No matter how many times I see this movie, I am always taken aback by what wonderful performances Cary Grant and Jean Dixon give in it. So great are they (and Edward Everett Horton), that you don't mind Katharine Hepburn's occasional scenery chewing, or the fact that Doris Nolan's character, Julia, seems like a highly unlikely choice for hero Johnny Case (Grant).
Holiday was originally a play by Philip Barry (author of The Philadelphia Story, another play-to-film success for Grant, Hepburn, and director, George Cukor). It had been filmed already in 1930 with Robert Ames as Johnny, Ann Harding as Linda (the Hepburn role), and Mary Astor as Julia. Edward Everett Horton played Professor Potter in both films, with (get this) Hedda Hopper as his wife, Susan. No Jean Dixon, she.
I have never seen the 1930 version, an oversight that shall be corrected forthwith. I mean --the poster alone...
Holiday is the story of Johnny Case, a happy-go-lucky self-starter, who has worked his way up from humble beginnings to a place of some promise in the world of finance. He meets Julia Seton while on his first vacation ever in Lake Placid and after two weeks of apparently not talking at all about anything that matters to either of them, they fall in love and decide to get married.

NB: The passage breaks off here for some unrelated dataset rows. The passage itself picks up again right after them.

Lemma engine_executes_once_witness :
  exists o s batches, run_dag empty_context sample_definition_dag new_run = Some (o, s, batches) /\
    NoDup (Node_ID <$> concat batches).
Proof.
  pose proof sample_outcome as Ho.
  destruct (run_dag empty_context sample_definition_dag new_run) as [[[o s] batches]|] eqn:E; [|discriminate Ho].
  exists o, s, batches. split; [reflexivity|].
  apply (engine_executes_once empty_context sample_definition_dag new_run o s batches); [|exact E].
  apply (bool_decide_unpack _). vm_compute. exact I.
Defined.

(** Dependencies are respected: a node is executed strictly after every
    predecessor that the run executes, and a run that was not canceled only
    executed nodes whose predecessors' final statuses make them ready. *)
Theorem engine_respects_dependencies `{EngineEnv} context definition run o s batches :
  NoDup (Node_ID <$> Def_Nodes definition) -> run_dag context definition run = Some (o, s, batches) ->
  (forall i j b1 b2 n m e, batches !! i = Some b1 -> batches !! j = Some b2 -> n ∈ b1 -> m ∈ b2 ->
     e ∈ Def_Edges definition -> Edge_Target e = Node_ID n -> Edge_Source e = Node_ID m -> j < i) /\
  (o <> Canceled -> forall n, n ∈ concat batches ->
     resolveDAGNodeReadiness definition (incomingEdgesForNode definition (Node_ID n)) (st_statuses s)
     = (true, false)).
Proof.
  intros Hnd Hr. destruct (run_dag_sound _ _ _ _ _ _ Hnd Hr) as (s1 & [_ _ _ _ _ _ Hre Hb] & Hkeep & _).
  split.
  - intros i j b1 b2 n m e Hi Hj Hn Hm He Ht Hs. eapply (Hb i j b1 b2 n m e); try done.
    unfold incomingEdgesForNode. by apply list_elem_of_filter.
  - intros Ho n Hin. eapply readiness_mono; [by apply Hkeep|auto].
Qed.
(* ===== verification/WorkflowProgress.v ===== *)
(** * Progress of accepted workflows

    What the checks of the catalog buy the engine: a run of an accepted template
    never ends blocked while no node waits, so it drains when every node ends. *)

From S2P Require Import Prelude GoStrings WorkflowModel WorkflowState WorkflowValidation WorkflowWorkers.
From S2P Require Import WorkflowEngine WorkflowTemplate.

(** ** Finite acyclic relations *)

Section acyclic.
Context (R : relation string) (Hacyclic : forall x, ~ tc R x x).

Lemma sorted_tc_NoDup l : StronglySorted (tc R) l -> NoDup l.
Proof.
  induction 1 as [|x l Hs IH Hx]; [constructor|]. constructor; [|done].
  intros Hin. rewrite Forall_forall in Hx. by apply (Hacyclic x), Hx.
Qed.

(** A path of any length, going backwards. *)
Lemma backward_path (U : gset string) x0 k :
  (forall x, x ∈ U -> exists y, y ∈ U /\ R y x) -> x0 ∈ U ->
  exists y l, StronglySorted (tc R) (y :: l) /\ length l = k /\ (forall z, z ∈ y :: l -> z ∈ U).
Proof.
  intros Hpred Hx0. induction k as [|k (y & l & Hs & Hl & Hin)].
  - exists x0, []. split_and!; [by repeat constructor|done|]. by intros z ->%list_elem_of_singleton.
  - destruct (Hpred y) as (z & Hz & HR); [apply Hin; by left|].
    exists z, (y :: l). split_and!; [|simpl; lia|].
    + constructor; [done|]. apply Forall_cons. split; [by apply tc_once|].
      apply StronglySorted_inv in Hs as [_ Hy]. eapply Forall_impl; [exact Hy|].
      intros w Hw. by eapply tc_l.
    + intros w [->|Hw]%elem_of_cons; auto.
Qed.

Lemma acyclic_minimal (U : gset string) x0 :
  x0 ∈ U -> ~ (forall x, x ∈ U -> exists y, y ∈ U /\ R y x).
Proof.
  intros Hx0 Hpred. destruct (backward_path U x0 (size U) Hpred Hx0) as (y & l & Hs & Hl & Hin).
  apply sorted_tc_NoDup in Hs. assert (size (list_to_set (y :: l) : gset string) <= size U) as Hle.
  { apply subseteq_size. intros z Hz%elem_of_list_to_set. auto. }
  rewrite size_list_to_set in Hle by done. simpl in Hle. lia.
Qed.
End acyclic.

(** ** Rounds that change nothing *)

Section blocked.
Context `{EngineEnv} (context : RunContext) (definition : dagWorkflowDefinition).
(** ** Artifacts *)

Definition firstArtifactValue (name kind : string) (outputs artifactState : go_map) : any :=
  let look key := if str_empty key then None
    else match outputs !! key with Some value => Some value | None => artifactState !! key end in
  match look name with
  | Some value => value
  | None => default ANil (look kind)
  end.

(** Fields of [source] that are set, copied into [m]. *)
Definition copy_fields (source : go_map) (keys : list string) (m : go_map) : go_map :=
  fold_left (fun m key =>
    match source !! key with
    | Some raw => if is_nil raw then m else <[key := raw]> m
    | None => m
    end) keys m.

(** The record of one artifact. *)
Definition artifact_record (node : dagWorkflowNode) (artifact : go_map) (name kind status : string) (value : any) : go_map :=
  let base : go_map := {[ "name" := AString name; "kind" := AString kind; "value" := value; "nodeId" := AString (Node_ID node) ]} in
  let base := copy_fields artifact ["ref"; "digest"; "path"; "retentionUntil"; "retention"] base in
  if str_empty status then base else <["status" := AString status]> base.

Fixpoint materialize_each (node : dagWorkflowNode) (outputs artifactState : go_map) (status : string)
    (declared : list go_map) (artifacts : go_map) : go_map + string :=
  match declared with
  | [] => inl artifacts
  | artifact :: declared =>
      let name := TrimSpace (Sprint (get artifact "name")) in
      let kind := TrimSpace (Sprint (get artifact "kind")) in
      if str_empty name || negb (isAllowedDeliveryArtifactKind kind)
      then materialize_each node outputs artifactState status declared artifacts
      else
        let value := firstArtifactValue name kind outputs artifactState in
        if is_nil value && toBool (get artifact "required") && String.eqb status "completed"
        then inr ("required artifact output " +:+ name +:+ " (" +:+ kind +:+ ") is missing")
        else if is_nil value then materialize_each node outputs artifactState status declared artifacts
        else
          let record := AMap (artifact_record node artifact name kind status value) in
          let artifacts := <[name := record]> artifacts in
          materialize_each node outputs artifactState status declared
            (if String.eqb kind name then artifacts else <[kind := record]> artifacts)
  end.

Definition materializeDAGArtifactOutputs (node : dagWorkflowNode) (outputs artifactState : go_map) (status : string)
    : go_map + string :=
  materialize_each node outputs artifactState status (Node_ArtifactOutputs node) ∅.

(** *** Metadata kept of artifacts *)

Definition artifactValue (value : any) (key : string) : any :=
  match value with AMap mapped => get mapped key | _ => ANil end.

Definition artifactValueString (value : any) (key : string) : string :=
  let raw := artifactValue value key in
  if is_nil raw then ""
  else let text := TrimSpace (Sprint raw) in if String.eqb text "<nil>" then "" else text.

Back in Manhattan, Johnny meets up with his pals, the Potters (Horton and Dixon), a homey, perfectly-matched, charming couple, tells them he's getting married, and runs over to his fiancee's house to meet the family and get the father's blessing. The house in question takes up a block of Fifth or Park Avenue or something, so he figures Julia must work there and goes by the servant's entrance. Turns out she lives there and a freaked out butler escorts a baffled Johnny to a marble-lined entry way the size of an airplane hangar. Johnny is asked, in the words of Firesign Theater, to sit in the waiting room or wait in the sitting room, and runs into an unsteady young man in a top hat and head plaster who turns out to be Julia's massively hungover brother, Ned (Lew Ayres). Julia finally shows up and explains that she has to go to church to break the news to her father there so that he can't raise his voice about it. Johnny asks her why she didn't mention she was one of THOSE Setons, but says it makes no difference; after all, it's like learning that she can play the piano or something. He is to come back at lunch time to meet Father (Henry Kolker). On the way out the door, they run into Linda, Julia's elder sister, who is NOT going to church, and takes an instant liking to Johnny's carriage and humor.

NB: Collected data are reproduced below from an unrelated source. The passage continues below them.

(* ===== verification/NetIP.v ===== *)
(** * Go's [net/netip]

    Addresses and prefixes with the operations the network code uses: parsing,
    printing, classification, [Contains], [Masked] and [Overlaps], written
    after the library's algorithms on bits.  An IPv4 address is a 32-bit
    integer, an IPv6 address a 128-bit integer with a zone; the prefix length
    of an invalid prefix is -1.  The lemmas relate the operations on bits to
    ranges of integers. *)

From Stdlib Require Import Ascii.
From stdpp Require Import pretty.
From S2P Require Import Prelude GoStrings.

(** ** Addresses *)

Inductive Addr :=
| AddrZero
| Addr4 (v : Z)
| Addr6 (v : Z) (zone : string).

#[export] Instance Addr_eq_dec : EqDecision Addr.
Proof. solve_decision. Defined.

Definition BitLen (ip : Addr) : Z :=
  match ip with AddrZero => 0 | Addr4 _ => 32 | Addr6 _ _ => 128 end.

Definition Is4 (ip : Addr) : bool := match ip with Addr4 _ => true | _ => false end.
Definition Is6 (ip : Addr) : bool := match ip with Addr6 _ _ => true | _ => false end.

Definition addr_value (ip : Addr) : Z :=
  match ip with AddrZero => 0 | Addr4 v => v | Addr6 v _ => v end.

Definition hasZone (ip : Addr) : bool :=
  match ip with Addr6 _ zone => negb (str_empty zone) | _ => false end.

Definition withoutZone (ip : Addr) : Addr :=
  match ip with Addr6 v _ => Addr6 v "" | _ => ip end.

(** An IPv4-mapped IPv6 address: 80 zero bits and 16 one bits. *)
Definition Is4In6 (ip : Addr) : bool :=
  match ip with Addr6 v _ => (Z.shiftr v 32 =? 65535)%Z | _ => false end.

Definition Unmap (ip : Addr) : Addr :=
  if Is4In6 ip then Addr4 (Z.land (addr_value ip) (Z.ones 32)) else ip.

(** The byte [i] from the left of an IPv4 address, the group [i] of 16 bits
    from the left of an IPv6 address. *)
Definition v4_byte (v : Z) (i : Z) : Z := Z.land (Z.shiftr v (8 * (3 - i))) 255.
Definition v6_group (v : Z) (i : Z) : Z := Z.land (Z.shiftr v (16 * (7 - i))) 65535.

Definition IsUnspecified (ip : Addr) : bool :=
  bool_decide (ip = Addr4 0) || bool_decide (ip = Addr6 0 "").

Definition IsLoopback (ip : Addr) : bool :=
  match Unmap ip with
  | Addr4 v => (v4_byte v 0 =? 127)%Z
  | Addr6 v _ => (v =? 1)%Z
  | AddrZero => false
  end.

Definition IsPrivate (ip : Addr) : bool :=
  match Unmap ip with
  | Addr4 v =>
      (v4_byte v 0 =? 10)%Z ||
      ((v4_byte v 0 =? 172)%Z && (Z.land (v4_byte v 1) 240 =? 16)%Z) ||
      ((v4_byte v 0 =? 192)%Z && (v4_byte v 1 =? 168)%Z)
  | Addr6 v _ => (Z.land (v6_group v 0) 65024 =? 64512)%Z
  | AddrZero => false
  end.

Definition IsLinkLocalUnicast (ip : Addr) : bool :=
  match Unmap ip with
  | Addr4 v => (v4_byte v 0 =? 169)%Z && (v4_byte v 1 =? 254)%Z
  | Addr6 v _ => (Z.land (v6_group v 0) 65472 =? 65152)%Z
  | AddrZero => false
  end.

Definition IsMulticast (ip : Addr) : bool :=
  match Unmap ip with
  | Addr4 v => (Z.land (v4_byte v 0) 240 =? 224)%Z
  | Addr6 v _ => (Z.shiftr (v6_group v 0) 8 =? 255)%Z
  | AddrZero => false
  end.

Definition IsGlobalUnicast (ip : Addr) : bool :=
  match ip with
  | AddrZero => false
  | _ =>
      let ip := Unmap ip in
      if Is4 ip && ((addr_value ip =? 0)%Z || (addr_value ip =? 4294967295)%Z) then false
      else negb (IsUnspecified ip) && negb (IsLoopback ip) && negb (IsMulticast ip) && negb (IsLinkLocalUnicast ip)
  end.

(** ** Prefixes *)

Record Prefix := mk_prefix { prefix_Addr : Addr; prefix_Bits : Z }.

#[export] Instance Prefix_eq_dec : EqDecision Prefix.
Proof. solve_decision. Defined.

Definition zero_Prefix : Prefix := mk_prefix AddrZero (-1).

Definition prefix_IsValid (p : Prefix) : bool := (0 <=? prefix_Bits p)%Z.

Definition PrefixFrom (ip : Addr) (bits : Z) : Prefix :=
  mk_prefix (withoutZone ip)
    (if negb (bool_decide (ip = AddrZero)) && (0 <=? bits)%Z && (bits <=? BitLen ip)%Z then bits else (-1)%Z).

(** The mask of the [n] leading bits of [width]. *)
Definition mask (width n : Z) : Z := Z.shiftl (Z.ones n) (width - n).

(** [Addr.Prefix]: the address cut to its [b] leading bits; [None] is an error. *)
Definition addr_Prefix (ip : Addr) (b : Z) : option Prefix :=
  if (b <? 0)%Z then None
  else match ip with
  | AddrZero => Some zero_Prefix
  | Addr4 v => if (32 <? b)%Z then None else Some (PrefixFrom (Addr4 (Z.land v (mask 32 b))) b)
  | Addr6 v zone => if (128 <? b)%Z then None else Some (PrefixFrom (Addr6 (Z.land v (mask 128 b)) zone) b)
  end.

Definition Masked (p : Prefix) : Prefix := default zero_Prefix (addr_Prefix (prefix_Addr p) (prefix_Bits p)).

Definition prefix_Contains (p : Prefix) (ip : Addr) : bool :=
  if negb (prefix_IsValid p) || hasZone ip then false
  else match prefix_Addr p, ip with
  | Addr4 v, Addr4 w => (Z.shiftr (Z.lxor w v) (32 - prefix_Bits p) =? 0)%Z
  | Addr6 v _, Addr6 w _ => (Z.land (Z.lxor w v) (mask 128 (prefix_Bits p)) =? 0)%Z
  | _, _ => false
  end.

Definition prefix_Overlaps (p o : Prefix) : bool :=
  if negb (prefix_IsValid p) || negb (prefix_IsValid o) then false
  else if bool_decide (p = o) then true
  else if negb (Bool.eqb (Is4 (prefix_Addr p)) (Is4 (prefix_Addr o))) then false
  else
    let minBits := Z.min (prefix_Bits p) (prefix_Bits o) in
    if (minBits =? 0)%Z then true
    else match addr_Prefix (prefix_Addr p) minBits, addr_Prefix (prefix_Addr o) minBits with
    | Some p, Some o => bool_decide (prefix_Addr p = prefix_Addr o)
    | _, _ => false
    end.

(** ** Parsing *)

Definition ascii_code (c : ascii) : Z := Z.of_nat (nat_of_ascii c).

Definition digit (c : ascii) : option Z :=
  let n := ascii_code c in
  if (48 <=? n)%Z && (n <=? 57)%Z then Some (n - 48)%Z else None.

Definition hex_digit (c : ascii) : option Z :=
  let n := ascii_code c in
  if (48 <=? n)%Z && (n <=? 57)%Z then Some (n - 48)%Z
  else if (97 <=? n)%Z && (n <=? 102)%Z then Some (n - 97 + 10)%Z
  else if (65 <=? n)%Z && (n <=? 70)%Z then Some (n - 65 + 10)%Z
  else None.

(** The loop of [parseIPv4Fields]: the fields so far, the current value, its
    number of digits, and whether the last character was a dot or the start. *)
Fixpoint parse_fields (fields : list Z) (val : Z) (digLen : nat) (dot : bool) (s : string) : option (list Z) :=
  match s with
  | "" => if (length fields =? 3) then Some (fields ++ [val]) else None
  | String c rest =>
      match digit c with
      | Some d =>
          if (digLen =? 1) && (val =? 0)%Z then None
          else let val := (val * 10 + d)%Z in
               if (255 <? val)%Z then None else parse_fields fields val (S digLen) false rest
      | None =>
          if Ascii.eqb c "." then
            if dot || str_empty rest || (length fields =? 3) then None
            else parse_fields (fields ++ [val]) 0 0 true rest
          else None
      end
  end.

Definition parseIPv4Fields (s : string) : option (list Z) := parse_fields [] 0 0 true s.

(** Bytes, most significant first. *)
Definition bytes_value (l : list Z) : Z := fold_left (fun acc b => acc * 256 + b)%Z l 0%Z.

Definition parseIPv4 (s : string) : option Addr := Addr4 ∘ bytes_value <$> parseIPv4Fields s.

(** A hexadecimal group: its value, its number of digits and the rest, or an
    error for more than four digits. *)
Fixpoint read_group (off : nat) (acc : Z) (s : string) : option (Z * nat * string) :=
  match s with
  | "" => Some (acc, off, "")
  | String c rest =>
      match hex_digit c with
      | None => Some (acc, off, s)
      | Some d =>
          let acc := (acc * 16 + d)%Z in
          if (3 <? off) || (65535 <? acc)%Z then None else read_group (S off) acc rest
      end
  end.

(** The rest of a string that starts with a character. *)
Definition strip_char (a : ascii) (s : string) : option string :=
  match s with String c rest => if Ascii.eqb c a then Some rest else None | "" => None end.

(** The loop of [parseIPv6]: at most eight groups; the bytes read, the
    position of the ellipsis and what is left of the string. *)
Fixpoint parse_groups (fuel : nat) (ip : list Z) (ellipsis : option nat) (s : string)
    : option (list Z * option nat * string) :=
  match fuel with
  | O => Some (ip, ellipsis, s)
  | S fuel =>
      '(acc, off, after) ← read_group 0 0 s;
      if (off =? 0) then None
      else if bool_decide (is_Some (strip_char "." after)) then
        if (bool_decide (ellipsis = None) && negb (length ip =? 12)) || (16 <? length ip + 4) then None
        else (fun fields => (ip ++ fields, ellipsis, "")) <$> parseIPv4Fields s
      else
        let ip := ip ++ [Z.shiftr acc 8; Z.land acc 255] in
        if str_empty after then Some (ip, ellipsis, "")
        else
          rest ← strip_char ":" after;
          if str_empty rest then None
          else match strip_char ":" rest with
          | Some rest =>
              if bool_decide (ellipsis = None) then
                if str_empty rest then Some (ip, Some (length ip), "")
                else parse_groups fuel ip (Some (length ip)) rest
              else None
          | None => parse_groups fuel ip ellipsis rest
          end
  end.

So we've met just about everyone we need to and we've learned the following: The Potters are awesome and love Johnny; Ned is a drunk who does everything he's told, which is why he's a drunk; Julia is beautiful and manipulative; Johnny is at ease in any situation; and Linda is the black sheep. And once we meet Father, the rest falls into place.
Old man Seton is a domineering martinet who dotes on Julia (who is very much like him, as we come to learn), barely tolerates Ned, and is continually exasperated with Linda (who is very much like his late wife). Johnny gets a chance to talk with Linda and Ned before meeting Mr. Seton. There is a special room in the house -- the children's old playroom -- where Linda spends most of her time. Johnny charms the bejeezus out the two of them and they are delighted that Julia made such a surprisingly good decision. We also find out that Johnny has a master plan: he wants to make a pile of money then retire to roam the world, see what it's All About, then come back and work when he knows what he should be working for. Who knows how long it will take, but he wants to do it while he's "young and feel(s) good all the time."
Linda thinks that's fantastic, but has he told Julia?
No. No, he hasn't, because I guess they hadn't covered that in the two weeks they hung out together on the ski slopes of Lake Placid. That, and her tremendous position of privilege and desire to keep it.
Anyway, Mr. Seton agrees to their marriage and proceeds to ride roughshod over their marital plans, which is just fine with Julia. At their New Year's engagement cotillion (Linda wanted to throw them a nice small party in the playroom, but father wouldn't hear of it) Johnny learns that a deal has gone through that earned him the necessary pile of dough to take his holiday. He finally tells both father and daughter about his life's ambition, and they are deeply horrified at the notion that there may just be "enough money." Johnny is stunned, but the engagement is still on. Maybe he should compromise. Maybe she'll come around.
Meanwhile, Linda, sulking up in the playroom, strikes up a friendship with the Potters, who have stumbled upon the room while trying to escape the sea of wealth and power of the party below. Their introduction to that event is one of the most delightful bits of writing and acting in the history of writing and acting.
I'm not telling you how it ends, but you can probably figure it out. You can get this picture streaming from various sources or on DVD. If you haven't seen it in a while, do yourself a favor. Then imagine how much better it would have been if Irene Dunne had been cast as Linda as originally planned. Don't get me wrong: I love Katharine Hepburn, but this isn't her best era. That begins with The Philadelphia Story.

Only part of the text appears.